Anakku A lahir di Italia. Dengan bahasa ibu di rumah bahasa Indonesia dan lingkungan pergaulan kami yang mayoritas berbahasa Inggris. Kekhawatiran pertama saya ketika ia mulai bersekolah bukanlah apa ia akan mendapatkan teman, tetapi lebih mendasar: apakah ia akan bisa survive dengan lingkungan semua berbahasa Italia?
Saya membacakannya buku-buku berbahasa Italia di rumah. Kami mengikuti kegiatan ibu dan anak berbahasa Italia. Kami juga memiliki seorang nonna italiana yang merajutkan selimut hangat buat A ketika ia lahir. Tapi hanya sampai disitu saja interaksi kami dalam bahasa Italia sehari-harinya.
Alhamdulillah ternyata sesuai saran ahli pedagogis, -yang tidak menyarankan saya berbahasa Italia juga di rumah bila memang bukan bahasa Ibu-, A tumbuh berkembang dengan baik di sekolahnya.
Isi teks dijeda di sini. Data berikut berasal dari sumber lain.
(** * sativa / epac / taxonomy_util.py : a shallow embedding and its properties

    The development follows the three classes of [taxonomy_util.py]:
    [TaxCode] (rank-level guessing from name suffixes), [Taxonomy] (the
    sequence -> rank-path store with its reverse index and the reconciliation
    passes) and [TaxTreeBuilder] (filtering and per-parent quota).

    Conventions of the embedding.
    - Python [str] is [string]; Python [int] used as an index or a level is
      [Z] wherever it can become negative, [nat] for loop counters produced by
      [range].
    - A raised exception is a value [Raise e] of the [result] monad.
    - A [dict] is an association list without duplicate keys whose order is
      the order in which the dictionary is iterated.
    - The rank lists stored in [seq_ranks_map] are mutable Python objects that
      several keys may share (after [merge_ranks]); the store therefore holds
      a heap of list objects and the dictionary maps identifiers to
      addresses.
    - A Python [set] of names is a [gset string].

    Two methods are left out. [normalize_seq_ids] renames keys of the
    dictionary it is iterating over, so what it visits depends on the hash
    table of the interpreter; [prune_unifu_nodes] is a traversal of the
    ete2 library's tree. *)

From Stdlib Require Import ZArith String Ascii List Lia Bool.
From stdpp Require Import base list strings pretty sorting gmap.

(* ===================================================================== *)
(** * Python primitives                                                    *)
(* ===================================================================== *)

Module Py.

Inductive exn :=
  KeyError | IndexError | NameError | ValueError | RuntimeError | SystemExit.

Inductive result (A : Type) : Type :=
| Ok (a : A)
| Raise (e : exn).
Arguments Ok {A} a.
Arguments Raise {A} e.

Definition bind {A B} (m : result A) (k : A -> result B) : result B :=
  match m with
  | Ok a => k a
  | Raise e => Raise e
  end.

Definition returns {A} (m : result A) : bool :=
  match m with Ok _ => true | Raise _ => false end.

(** [l[i]] with Python's negative indices. *)
Definition getitem {A} (l : list A) (i : Z) : result A :=
  let n := Z.of_nat (length l) in
  let j := if (i <? 0)%Z then (i + n)%Z else i in
  if (j <? 0)%Z then Raise IndexError
  else match l !! Z.to_nat j with
       | Some x => Ok x
       | None => Raise IndexError
       end.

(** [l[i] = v]: raises out of range. *)
Definition setitem {A} (l : list A) (i : Z) (v : A) : result (list A) :=
  let n := Z.of_nat (length l) in
  let j := if (i <? 0)%Z then (i + n)%Z else i in
  if ((j <? 0) || (n <=? j))%Z then Raise IndexError
  else Ok (<[Z.to_nat j := v]> l).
Di nido (pra-TK) malah ia menjadi anak pertama di kelasnya yang mulai berbicara bahasa Italia. Dengan menirukan semua ucapan guru-gurunya sehingga ia dijuluki Papagalino: si burung kakaktua.
Sifat sosial A sudah terlihat sejak di nido. A hafal nama teman-temannya dan juga mengenali yang mana orangtua yang selalu mengantar / menjemput mereka. Di rumah ia akan bercerita mengenai mereka dan dimanapun kami bertemu ia akan lantang menyapa mereka. Mayoritas teman-temannya belum lancar berbicara, tapi itu ternyata tidak menghalangi mereka main bersama dengan aktif.
Ketika ia harus mulai sekolah di scuola materna (TK) pada umur 2.5 tahun awalnya saya khawatir. Ia harus beradaptasi dengan sekolah baru, guru baru, dan teman baru yang tidak dikenalnya dari bayi. Ternyata ia bisa mengikuti semua kegiatan dengan baik dan berinteraksi dengan guru dan teman-temannya dengan aktif. A memiliki banyak teman-teman, yang selalu menyambut dan memeluknya ketika ia datang. Mereka selalu saling menyapa dengan excited setiap bertemu di jalan, sampai berlarian dari jauh dan memeluk dengan dramatis seperti di film India! lalu dengan semangat main bersama di taman. Ah, alangkah manisnya anak-anak!
Kami lalu pindah ke Belanda. Dengan pengetahuan bahasa Belanda nol besar. Kembali saya khawatir. Sistem pendidikan dan lingkungan yang berbeda, penyesuaian dengan tempat baru, apalagi di masa pandemi dengan kebijakan sekolah yang minim interaksi orangtua karena harus menjaga protokol Covid. Satu-satunya hal yang sedikit menenangkan adalah mayoritas orang berbahasa Inggris disini, juga gurunya. Maka saya pun berpesan banyak-banyak, bila ada yang ia tidak mengerti atau ia butuh bantuan, jangan segan-segan bertanya dengan bahasa Inggris.
Alhamdulillah A ternyata bisa langsung memiliki teman baik. Rupanya salah satu teman di kelasnya berbahasa ibu bahasa Inggris. Lega sekali rasanya A bisa langsung memiliki teman! Akibat buruknya tapi A jadi lebih suka berbahasa Inggris terus dengan anak itu saja.
Qadarullah lalu terjadi sedikit masalah dengan anak tersebut. Sehingga gurunya menganjurkan untuk A lebih aktif berbahasa Belanda lagi dan bermain dengan yang lain. Alhamdulillah ia lalu menemukan teman lain yang berbahasa Inggris lagi dan selanjutnya seiring dengan perkembangan bahasa Belandanya ia memiliki lebih banyak lagi teman yang berbahasa Belanda. Ternyata bahasa memang membuka lebih banyak ruang pertemanan.
Kini, seperti dulu juga di Italia, ia selalu disambut dengan pelukan oleh teman-temannya ketika datang ke sekolah, juga ketika pulang. Alhamdulillah. Sungguh saya kagum dengan resistensi dan kemampuan adaptasi A. Subhanallah Allah yang menciptakan otak manusia dengan kemampuan adaptasi dan bahasa yang mengagumkan.
Saya percaya lingkungan yang baik, teman-teman yang baik dan amar ma'ruf nahi munkar adalah rezeki. Maka tak henti-hentinya saya selipkan doa untuk A setiap sehabis shalat: Semoga A dikelilingi banyak teman-teman yang baik, menyayanginya dan Allah melindunginya selalu di jalan Allah dunia akhirat, amiiin.